Twenty-five years after its founding by the United Nations, the Intergovernmental Panel on Climate Change has come to the conclusion not only that the phenomenon of global warming is beyond serious scientific doubt, but also that we - human beings - are the dominant cause.
We all knew this, of course. But now, thanks to the efforts of more than 800 scientists from 32 countries, we can say so with certainty.
Curious, then, that in the IPCC's fifth assessment of climate change since 1988, published last Friday, one word is conspicuous by its absence: population.
How times have changed. In 1990, when the IPCC published its first assessment report and there were 5.3 billion people on Earth, the panel's scientists had no qualms about identifying the primary culprit in global warming.
"The predicted population explosion," they reported, "will produce severe impacts on land use and on the demands for energy, fresh water, food and housing." It was "essential that global climate-change strategies take into account the need to deal with the issue of the rate of growth of the world population".
Since then, the population has hit seven billion and is expected to pass nine billion by 2050 - almost twice as many as the IPCC warned that the Earth was struggling to support 25 years ago - and yet the issue of population growth seems to have slipped from the agenda.
So how did population become the elephant in the room?
That was a question posed in 2011 by Sir David Attenborough, the British naturalist, television presenter and patron of the Optimum Population Trust, now known as Population Matters. As the world's population approached seven billion, he pointed out in a speech that the subject had not been mentioned at either of the UN climate-change conferences, in Copenhagen in 2009 or CancĂșn in 2010.
"Why this strange silence?" he asked. "I meet no one who privately disagrees that population growth is a problem . so why does hardly anyone say so publicly?"
There was, he concluded, a "bizarre taboo around the subject - 'It's not quite nice, not PC, possibly even racist to mention it' . I simply don't understand it. It is all getting too serious for such fastidious niceties".
In 2011, the UN was obliged to revise its earlier estimate that the world's population would peak at 9.1 billion in 2100. That milestone, it said, would now be passed in 2050. By 2100, there would be 10 billion of us.

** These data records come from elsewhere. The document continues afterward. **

(* ===== verification/RpcDispatch.v ===== *)
(** * The RPC dispatcher (src/rpc_dispatch.rs, [dispatch_rpc])

    [dispatch_rpc] resolves the method name, reads the parameters, calls the worker and
    shapes the answer.  It is generic in the worker, as in the source: [worker] answers
    a call of [WorkerDispatch] and may change its state, and one definition per match arm
    is a program over it.  [dispatch_table] is the match.

    Parameters: [serde_json]'s parser and printer, the text of a serde error, and the
    decimal text of a binary64 number. *)

From Stdlib Require Import Ascii.
From stdpp Require Import base strings numbers list.
From S2P Require Import ToolRegistry.
From S2P Require Import Prelude RustStr Json ToolError Protocol Parse.
From S2P Require Import Serde ToolRequests IdaRequest IdaWorker F64.

Open Scope ida_scope.

Section dispatch.
Context {S : Type}.
Context (worker : ∀ c : WorkerCall, S → result (reply (wc_request c)) ToolError * S).
Context (json_parse : string → option Value) (json_display : Value → string).
Context (de_message : DeError → string) (f64_text : f64 → string).

(** ** Programs that call the worker *)

Definition Rpc (A : Type) : Type := S → result A ToolError * S.

Definition rpc_ret {A} (a : A) : Rpc A := λ s, (Ok a, s).
Definition rpc_fail {A} (e : ToolError) : Rpc A := λ s, (Err e, s).
Definition rpc_lift {A} (r : result A ToolError) : Rpc A := λ s, (r, s).

Definition rpc_bind {A B} (m : Rpc A) (f : A → Rpc B) : Rpc B := λ s,
  match m s with
  | (Ok a, s) => f a s
  | (Err e, s) => (Err e, s)
  end.

(** The outcome of a call as a value, for the arms that match on it. *)
Definition rpc_try {A} (m : Rpc A) : Rpc (result A ToolError) := λ s,
  let '(r, s) := m s in (Ok r, s).

Notation "'let!' x := m 'in' k" := (rpc_bind m (λ x, k))
  (at level 10, x pattern, m at level 200, k at level 200).

(** A loop over a list that may stop early: [f] gives the next state and whether to go on. *)
Fixpoint rpc_for {A B} (f : B → A → Rpc (B * bool)) (b : B) (l : list A) : Rpc B :=
  match l with
  | [] => rpc_ret b
  | x :: l => let! r := f b x in if r.2 then rpc_for f r.1 l else rpc_ret r.1
  end.

(** ** Reading parameters *)

Definition parse_params (name : string) (fs : list Field) (p : Value) : Rpc (Struct fs) :=
  rpc_lift (match de_struct name fs p with
            | Ok r => Ok r
            | Err e => Err (InvalidParams ("invalid params: " +:+ de_message e))
            end).

(** [req.address.as_ref().and_then(parse_address_value)] *)
Definition opt_addr (o : option Value) : option Z := o ≫= parse_address_value.

(** [parse_address_value(&v).unwrap_or(0)] *)
Definition addr_or_zero (v : Value) : Z := default 0%Z (parse_address_value v).

Definition ok_true : Value := obj [("ok", Bool true)].

(** ** Database management *)

Definition rpc_open (p : Value) : Rpc Value :=
  let path := default "" (as_str (index p "path")) in
  let auto_analyse := default true (as_bool (index p "auto_analyse")) in
  let load_debug_info := default false (as_bool (index p "load_debug_info")) in
  let debug_info_path := as_str (index p "debug_info_path") in
  let debug_info_verbose := default false (as_bool (index p "debug_info_verbose")) in
  let force := default false (as_bool (index p "force")) in
  let file_type := as_str (index p "file_type") in
  let extra_args := parse_string_list (index p "extra_args") in
  worker (Worker.open path load_debug_info debug_info_path debug_info_verbose force
            file_type auto_analyse extra_args).

Definition rpc_close (_ : Value) : Rpc Value :=
  let! _ := worker Worker.close in rpc_ret ok_true.

Definition rpc_shutdown (_ : Value) : Rpc Value :=
  let! _ := worker Worker.shutdown in rpc_ret ok_true.

Definition rpc_load_debug_info (p : Value) : Rpc Value :=
  let! req := parse_params "LoadDebugInfoRequest" LoadDebugInfoRequest p in
  worker (Worker.load_debug_info (req @ "path") (default false (req @ "verbose"))).

Definition rpc_get_analysis_status (_ : Value) : Rpc Value := worker Worker.analysis_status.

(** ** Functions *)

Definition rpc_list_functions (p : Value) : Rpc Value :=
  let! req := parse_params "ListFunctionsRequest" ListFunctionsRequest p in
  worker (Worker.list_functions (default 0%Z (req @ "offset")) (default 100%Z (req @ "limit"))
            (req @ "filter") (req @ "timeout_secs")).

Definition rpc_get_function_by_name (p : Value) : Rpc Value :=
  let! req := parse_params "ResolveFunctionRequest" ResolveFunctionRequest p in
  worker (Worker.resolve_function (req @ "name")).

Definition rpc_get_function_prototype (p : Value) : Rpc Value :=
  worker (Worker.get_function_prototype (parse_address_value (index p "address"))
            (as_str (index p "name"))).

Definition rpc_get_function_at_address (p : Value) : Rpc Value :=
  let! req := parse_params "FunctionAtRequest" FunctionAtRequest p in
  worker (Worker.function_at (opt_addr (req @ "address")) (req @ "target_name")
            (default 0%Z (req @ "offset"))).

Definition rpc_batch_lookup_functions (p : Value) : Rpc Value :=
  let! req := parse_params "LookupFuncsRequest" LookupFuncsRequest p in
  worker (Worker.lookup_funcs (parse_string_list (req @ "queries"))).

Definition rpc_export_functions (p : Value) : Rpc Value :=
  let! req := parse_params "ExportFuncsRequest" ExportFuncsRequest p in
  worker (Worker.export_funcs (default 0%Z (req @ "offset")) (default 100%Z (req @ "limit"))).

(** ** Disassembly and decompilation *)

(** The answer for several addresses: each one's text or its own error. *)
Definition per_address (key : string) (call : Z → Rpc string) (addrs : list Z) : Rpc Value :=
  let! results := rpc_for (λ results addr,
    let! r := rpc_try (call addr) in
    rpc_ret (results ++
      [obj [("address", VString (fmt_hex_alt addr));
            match r with
            | Ok text => (key, VString text)
            | Err e => ("error", VString (error_to_string e))
            end]], true)) [] addrs in
  rpc_ret (obj [("results", Array results)]).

In a world faced with global warming, increasing water shortages, encroaching desertification and regular food shortages in Africa - the 2011 famine in Somalia alone claimed 250,000 lives - 10 billion seems like an awful lot of people.
So should we panic? Will we run out of space and food, thrusting the world into a bitter fight to the death between the haves and have-nots? Or can we rely on our ingenuity to continue coming up with technological solutions - improved agricultural yields, more efficient use of resources such as oil, electricity and water, and so on?
Two new books that address the issue take dramatically opposing views, demonstrating that, despite all our evolved cleverness, the realities of planetary demographics in a globally interconnected world have become so complex - and so bound up in political ideology - that no two experts seem able to agree on the most fundamental aspect.
"Stop worrying," writes Danny Dorling, until recently professor of human geography at the University of Sheffield, in Population 10 Billion. His book suggests that "the actual number of people on the planet is, to an important extent, incidental to the impact humans have on both the environment and each other".
Looking around at a world still defined most starkly by its inequalities, the optimistic Dorling sees "many signs that we may well collectively be choosing more often to live sustainably, not least in how we are already controlling our numbers".
There is, he writes, "nothing too bizarre when it comes to fears over future human population numbers", and he mocks groups such as the Voluntary Human Extinction Movement, which advocates a moratorium on breeding to "allow Earth's biosphere to return to good health".
Instead, he bangs the drum for "the boring old practical possibilists", bemoaning that "there are no T-shirts . with the slogan 'There probably is enough food for all', or 'Worry less, humans are cooperative'."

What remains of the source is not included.